*** RECORDS TO PROCESS
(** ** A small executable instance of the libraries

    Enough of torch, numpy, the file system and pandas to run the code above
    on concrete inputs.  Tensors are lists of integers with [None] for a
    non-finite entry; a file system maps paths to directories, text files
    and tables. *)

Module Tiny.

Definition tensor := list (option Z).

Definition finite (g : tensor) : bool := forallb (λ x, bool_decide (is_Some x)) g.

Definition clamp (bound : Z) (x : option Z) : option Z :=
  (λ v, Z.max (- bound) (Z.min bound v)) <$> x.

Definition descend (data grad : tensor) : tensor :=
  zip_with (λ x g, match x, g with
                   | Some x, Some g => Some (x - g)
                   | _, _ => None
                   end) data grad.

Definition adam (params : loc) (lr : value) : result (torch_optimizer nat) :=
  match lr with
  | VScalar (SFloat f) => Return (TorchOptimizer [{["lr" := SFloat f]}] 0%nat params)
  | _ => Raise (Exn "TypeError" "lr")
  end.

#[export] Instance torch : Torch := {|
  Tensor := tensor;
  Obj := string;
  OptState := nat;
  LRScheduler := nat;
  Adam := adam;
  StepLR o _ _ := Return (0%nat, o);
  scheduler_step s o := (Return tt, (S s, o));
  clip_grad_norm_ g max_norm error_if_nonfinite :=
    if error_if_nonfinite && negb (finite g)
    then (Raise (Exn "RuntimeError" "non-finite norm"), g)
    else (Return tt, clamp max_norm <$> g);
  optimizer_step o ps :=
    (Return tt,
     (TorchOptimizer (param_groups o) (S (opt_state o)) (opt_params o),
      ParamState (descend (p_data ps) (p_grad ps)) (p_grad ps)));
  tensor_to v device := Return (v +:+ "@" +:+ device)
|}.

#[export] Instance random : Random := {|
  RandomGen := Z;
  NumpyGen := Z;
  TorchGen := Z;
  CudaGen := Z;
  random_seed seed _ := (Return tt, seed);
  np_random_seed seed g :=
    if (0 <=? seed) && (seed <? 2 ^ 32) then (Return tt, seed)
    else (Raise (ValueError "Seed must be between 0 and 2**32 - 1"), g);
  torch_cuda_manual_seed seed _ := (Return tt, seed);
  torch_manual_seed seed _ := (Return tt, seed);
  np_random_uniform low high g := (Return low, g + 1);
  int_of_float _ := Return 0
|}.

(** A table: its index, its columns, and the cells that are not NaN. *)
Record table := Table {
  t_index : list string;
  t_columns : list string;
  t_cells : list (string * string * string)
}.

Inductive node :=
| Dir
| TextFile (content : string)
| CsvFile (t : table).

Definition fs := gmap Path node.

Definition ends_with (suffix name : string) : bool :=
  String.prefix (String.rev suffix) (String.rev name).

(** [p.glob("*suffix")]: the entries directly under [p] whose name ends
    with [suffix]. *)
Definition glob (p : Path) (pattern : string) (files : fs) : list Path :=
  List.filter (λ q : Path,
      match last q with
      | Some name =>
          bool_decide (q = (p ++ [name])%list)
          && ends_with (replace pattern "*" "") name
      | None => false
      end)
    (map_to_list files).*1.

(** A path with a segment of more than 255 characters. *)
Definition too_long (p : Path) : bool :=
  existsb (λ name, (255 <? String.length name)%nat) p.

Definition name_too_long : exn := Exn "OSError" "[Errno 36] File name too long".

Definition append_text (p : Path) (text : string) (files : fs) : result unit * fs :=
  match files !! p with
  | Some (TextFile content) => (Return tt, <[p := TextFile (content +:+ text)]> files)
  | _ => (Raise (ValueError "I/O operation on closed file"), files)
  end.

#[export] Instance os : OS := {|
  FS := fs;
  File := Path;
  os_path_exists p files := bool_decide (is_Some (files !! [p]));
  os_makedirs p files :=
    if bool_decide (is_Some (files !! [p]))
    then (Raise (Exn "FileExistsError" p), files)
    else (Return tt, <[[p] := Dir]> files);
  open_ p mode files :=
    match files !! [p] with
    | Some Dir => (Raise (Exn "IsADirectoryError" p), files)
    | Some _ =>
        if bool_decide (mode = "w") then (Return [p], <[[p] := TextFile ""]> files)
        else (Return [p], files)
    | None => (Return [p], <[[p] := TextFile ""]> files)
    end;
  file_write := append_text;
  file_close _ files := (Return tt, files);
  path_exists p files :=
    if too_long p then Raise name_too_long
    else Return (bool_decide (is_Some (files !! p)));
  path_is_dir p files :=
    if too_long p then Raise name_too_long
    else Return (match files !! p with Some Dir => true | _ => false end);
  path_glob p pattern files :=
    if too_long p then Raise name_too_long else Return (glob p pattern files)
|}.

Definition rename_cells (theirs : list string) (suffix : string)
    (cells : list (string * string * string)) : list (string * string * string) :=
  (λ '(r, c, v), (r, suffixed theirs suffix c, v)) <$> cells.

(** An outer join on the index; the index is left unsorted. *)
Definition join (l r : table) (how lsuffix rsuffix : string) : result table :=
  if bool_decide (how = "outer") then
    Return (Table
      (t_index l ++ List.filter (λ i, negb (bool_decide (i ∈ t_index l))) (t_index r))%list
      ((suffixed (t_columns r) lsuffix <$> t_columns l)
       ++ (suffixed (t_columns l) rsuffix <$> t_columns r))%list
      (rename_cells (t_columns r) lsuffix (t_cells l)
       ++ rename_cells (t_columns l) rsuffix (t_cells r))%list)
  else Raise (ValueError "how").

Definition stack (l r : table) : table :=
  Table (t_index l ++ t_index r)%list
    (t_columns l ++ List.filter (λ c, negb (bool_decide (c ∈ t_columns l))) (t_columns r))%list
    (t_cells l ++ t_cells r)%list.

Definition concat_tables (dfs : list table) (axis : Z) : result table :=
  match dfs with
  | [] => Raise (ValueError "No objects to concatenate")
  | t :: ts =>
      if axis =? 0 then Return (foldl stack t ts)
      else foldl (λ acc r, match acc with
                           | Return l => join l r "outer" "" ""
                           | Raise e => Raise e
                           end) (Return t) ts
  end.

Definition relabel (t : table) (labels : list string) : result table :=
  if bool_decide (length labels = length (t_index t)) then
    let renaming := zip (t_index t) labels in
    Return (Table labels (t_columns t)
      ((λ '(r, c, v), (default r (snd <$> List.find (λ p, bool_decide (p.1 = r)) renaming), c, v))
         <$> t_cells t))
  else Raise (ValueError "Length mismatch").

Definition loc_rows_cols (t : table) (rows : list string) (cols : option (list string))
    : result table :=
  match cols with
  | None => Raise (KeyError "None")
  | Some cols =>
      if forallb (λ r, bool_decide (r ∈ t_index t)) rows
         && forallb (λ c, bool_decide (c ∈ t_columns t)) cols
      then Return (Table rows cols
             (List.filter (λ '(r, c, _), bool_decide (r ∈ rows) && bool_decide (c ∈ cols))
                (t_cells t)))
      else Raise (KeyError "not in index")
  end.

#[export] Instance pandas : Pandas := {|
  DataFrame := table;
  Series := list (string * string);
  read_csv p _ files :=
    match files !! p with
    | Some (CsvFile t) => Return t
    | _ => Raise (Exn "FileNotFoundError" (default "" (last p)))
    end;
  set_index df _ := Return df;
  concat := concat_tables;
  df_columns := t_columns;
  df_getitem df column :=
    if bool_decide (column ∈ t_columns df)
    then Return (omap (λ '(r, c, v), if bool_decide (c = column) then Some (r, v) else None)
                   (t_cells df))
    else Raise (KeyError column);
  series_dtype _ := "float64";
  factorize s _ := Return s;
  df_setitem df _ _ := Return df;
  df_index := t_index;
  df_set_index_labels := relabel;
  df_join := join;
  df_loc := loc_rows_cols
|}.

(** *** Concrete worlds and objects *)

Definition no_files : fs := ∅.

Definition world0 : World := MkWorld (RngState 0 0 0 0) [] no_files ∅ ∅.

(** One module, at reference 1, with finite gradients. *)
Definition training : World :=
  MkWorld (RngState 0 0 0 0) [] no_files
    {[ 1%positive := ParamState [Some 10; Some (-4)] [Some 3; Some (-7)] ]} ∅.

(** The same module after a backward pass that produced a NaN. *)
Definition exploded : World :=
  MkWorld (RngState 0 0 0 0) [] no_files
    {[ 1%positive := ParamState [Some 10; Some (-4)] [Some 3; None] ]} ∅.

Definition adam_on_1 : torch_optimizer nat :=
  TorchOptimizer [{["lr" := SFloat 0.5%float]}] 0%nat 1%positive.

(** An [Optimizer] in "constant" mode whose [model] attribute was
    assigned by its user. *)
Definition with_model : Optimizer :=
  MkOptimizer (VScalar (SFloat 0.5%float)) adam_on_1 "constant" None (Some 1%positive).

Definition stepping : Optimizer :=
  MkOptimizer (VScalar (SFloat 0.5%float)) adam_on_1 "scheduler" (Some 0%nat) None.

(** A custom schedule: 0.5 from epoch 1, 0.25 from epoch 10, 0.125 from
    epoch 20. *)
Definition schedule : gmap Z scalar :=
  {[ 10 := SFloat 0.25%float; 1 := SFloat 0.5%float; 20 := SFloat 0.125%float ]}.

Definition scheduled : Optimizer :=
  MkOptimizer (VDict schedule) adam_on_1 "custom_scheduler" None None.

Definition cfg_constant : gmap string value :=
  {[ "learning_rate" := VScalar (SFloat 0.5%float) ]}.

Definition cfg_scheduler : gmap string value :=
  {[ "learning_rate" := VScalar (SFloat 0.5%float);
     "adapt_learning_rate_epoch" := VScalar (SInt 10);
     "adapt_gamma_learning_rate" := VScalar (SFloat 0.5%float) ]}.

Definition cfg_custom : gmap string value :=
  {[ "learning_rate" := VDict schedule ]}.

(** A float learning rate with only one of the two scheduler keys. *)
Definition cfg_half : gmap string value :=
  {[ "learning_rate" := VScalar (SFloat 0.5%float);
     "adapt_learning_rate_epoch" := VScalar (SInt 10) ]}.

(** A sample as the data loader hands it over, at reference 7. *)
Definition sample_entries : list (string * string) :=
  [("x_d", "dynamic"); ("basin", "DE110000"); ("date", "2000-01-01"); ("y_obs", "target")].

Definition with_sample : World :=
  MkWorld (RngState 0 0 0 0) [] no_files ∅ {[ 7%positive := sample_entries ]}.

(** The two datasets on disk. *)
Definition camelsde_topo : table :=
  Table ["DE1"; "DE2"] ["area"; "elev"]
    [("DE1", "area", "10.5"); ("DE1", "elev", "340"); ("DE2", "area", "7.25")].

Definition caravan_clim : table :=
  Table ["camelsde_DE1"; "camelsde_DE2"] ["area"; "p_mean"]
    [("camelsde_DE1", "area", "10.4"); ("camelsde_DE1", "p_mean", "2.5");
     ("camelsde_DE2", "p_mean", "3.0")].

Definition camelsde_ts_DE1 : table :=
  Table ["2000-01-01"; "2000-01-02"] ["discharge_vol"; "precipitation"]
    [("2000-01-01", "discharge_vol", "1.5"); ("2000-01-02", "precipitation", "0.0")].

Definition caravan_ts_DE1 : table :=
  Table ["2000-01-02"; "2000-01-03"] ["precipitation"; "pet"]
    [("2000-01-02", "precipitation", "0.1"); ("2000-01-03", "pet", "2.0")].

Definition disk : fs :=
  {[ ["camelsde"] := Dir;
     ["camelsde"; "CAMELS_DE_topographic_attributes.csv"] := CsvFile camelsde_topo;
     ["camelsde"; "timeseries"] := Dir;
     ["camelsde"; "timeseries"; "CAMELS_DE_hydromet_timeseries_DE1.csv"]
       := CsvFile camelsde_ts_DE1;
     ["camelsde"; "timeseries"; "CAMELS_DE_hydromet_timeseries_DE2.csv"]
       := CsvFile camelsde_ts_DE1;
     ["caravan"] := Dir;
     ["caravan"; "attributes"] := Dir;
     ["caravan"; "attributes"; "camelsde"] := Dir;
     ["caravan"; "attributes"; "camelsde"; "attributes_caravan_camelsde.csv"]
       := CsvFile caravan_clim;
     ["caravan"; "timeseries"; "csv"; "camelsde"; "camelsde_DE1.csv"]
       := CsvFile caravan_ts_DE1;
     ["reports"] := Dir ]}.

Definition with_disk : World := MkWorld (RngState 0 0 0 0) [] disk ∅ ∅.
******
*** RECORDS TO PROCESS
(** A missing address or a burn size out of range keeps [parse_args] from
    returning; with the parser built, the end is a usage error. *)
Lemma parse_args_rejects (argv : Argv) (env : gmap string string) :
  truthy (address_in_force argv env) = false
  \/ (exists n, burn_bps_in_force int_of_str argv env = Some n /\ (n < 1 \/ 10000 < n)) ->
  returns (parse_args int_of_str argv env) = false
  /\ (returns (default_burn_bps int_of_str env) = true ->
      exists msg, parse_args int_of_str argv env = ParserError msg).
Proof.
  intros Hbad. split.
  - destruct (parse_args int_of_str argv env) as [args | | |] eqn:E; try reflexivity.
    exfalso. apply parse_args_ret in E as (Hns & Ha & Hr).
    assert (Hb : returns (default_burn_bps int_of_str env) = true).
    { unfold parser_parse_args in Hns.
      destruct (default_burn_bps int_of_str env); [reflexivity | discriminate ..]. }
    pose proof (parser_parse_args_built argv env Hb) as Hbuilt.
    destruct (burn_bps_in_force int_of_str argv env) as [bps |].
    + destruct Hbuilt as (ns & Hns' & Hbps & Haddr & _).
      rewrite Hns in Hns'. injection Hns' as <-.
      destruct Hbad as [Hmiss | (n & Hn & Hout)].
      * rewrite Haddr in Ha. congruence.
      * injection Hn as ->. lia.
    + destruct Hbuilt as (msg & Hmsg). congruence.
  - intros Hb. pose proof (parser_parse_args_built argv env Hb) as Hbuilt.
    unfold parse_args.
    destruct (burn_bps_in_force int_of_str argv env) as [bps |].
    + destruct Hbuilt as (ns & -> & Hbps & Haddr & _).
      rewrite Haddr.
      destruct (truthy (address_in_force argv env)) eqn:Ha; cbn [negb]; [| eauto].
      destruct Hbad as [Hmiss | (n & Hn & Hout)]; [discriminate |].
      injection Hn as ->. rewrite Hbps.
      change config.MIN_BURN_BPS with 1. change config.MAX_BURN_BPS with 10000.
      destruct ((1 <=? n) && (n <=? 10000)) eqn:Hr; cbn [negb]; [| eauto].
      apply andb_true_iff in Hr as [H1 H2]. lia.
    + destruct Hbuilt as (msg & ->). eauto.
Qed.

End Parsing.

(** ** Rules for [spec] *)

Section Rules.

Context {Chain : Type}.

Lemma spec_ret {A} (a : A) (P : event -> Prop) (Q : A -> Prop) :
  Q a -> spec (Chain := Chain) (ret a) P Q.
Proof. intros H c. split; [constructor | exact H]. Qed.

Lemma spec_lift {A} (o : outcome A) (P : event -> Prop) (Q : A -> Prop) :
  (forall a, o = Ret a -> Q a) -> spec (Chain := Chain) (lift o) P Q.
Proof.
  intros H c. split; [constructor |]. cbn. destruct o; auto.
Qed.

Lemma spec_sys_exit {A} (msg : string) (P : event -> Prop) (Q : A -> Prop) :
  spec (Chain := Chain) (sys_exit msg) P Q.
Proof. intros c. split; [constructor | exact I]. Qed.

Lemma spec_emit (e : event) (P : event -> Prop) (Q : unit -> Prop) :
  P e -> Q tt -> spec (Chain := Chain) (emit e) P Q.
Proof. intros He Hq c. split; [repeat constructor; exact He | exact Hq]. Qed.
******
*** RECORDS TO PROCESS
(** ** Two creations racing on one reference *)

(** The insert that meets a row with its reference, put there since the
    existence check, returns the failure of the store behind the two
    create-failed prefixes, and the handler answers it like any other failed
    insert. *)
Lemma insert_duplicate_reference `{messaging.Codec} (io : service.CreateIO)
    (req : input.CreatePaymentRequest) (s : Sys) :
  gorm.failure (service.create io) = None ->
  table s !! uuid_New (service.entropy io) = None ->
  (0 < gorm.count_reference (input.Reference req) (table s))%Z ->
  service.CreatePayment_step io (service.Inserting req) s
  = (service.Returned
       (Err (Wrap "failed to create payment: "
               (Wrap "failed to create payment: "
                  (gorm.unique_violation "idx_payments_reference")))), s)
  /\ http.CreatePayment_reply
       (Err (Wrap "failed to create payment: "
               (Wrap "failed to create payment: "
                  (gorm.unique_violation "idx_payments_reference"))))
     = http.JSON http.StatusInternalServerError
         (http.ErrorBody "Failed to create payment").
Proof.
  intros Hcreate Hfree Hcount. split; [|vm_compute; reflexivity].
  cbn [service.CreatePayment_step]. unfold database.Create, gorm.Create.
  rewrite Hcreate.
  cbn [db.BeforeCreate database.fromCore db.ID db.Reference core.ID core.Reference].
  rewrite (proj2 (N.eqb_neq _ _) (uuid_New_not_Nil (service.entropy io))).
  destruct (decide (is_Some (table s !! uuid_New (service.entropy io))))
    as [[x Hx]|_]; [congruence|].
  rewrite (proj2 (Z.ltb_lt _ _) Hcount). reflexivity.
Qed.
******
Repeat, word for word, the lines above between the line holding "(** ** A small" and the line holding "Definition tensor := list (option Z).", inclusive; omit everything else.

- [RESPONSE BOX]
(** ** A small executable instance of the libraries

    Enough of torch, numpy, the file system and pandas to run the code above
    on concrete inputs.  Tensors are lists of integers with [None] for a
    non-finite entry; a file system maps paths to directories, text files
    and tables. *)

Module Tiny.

Definition tensor := list (option Z).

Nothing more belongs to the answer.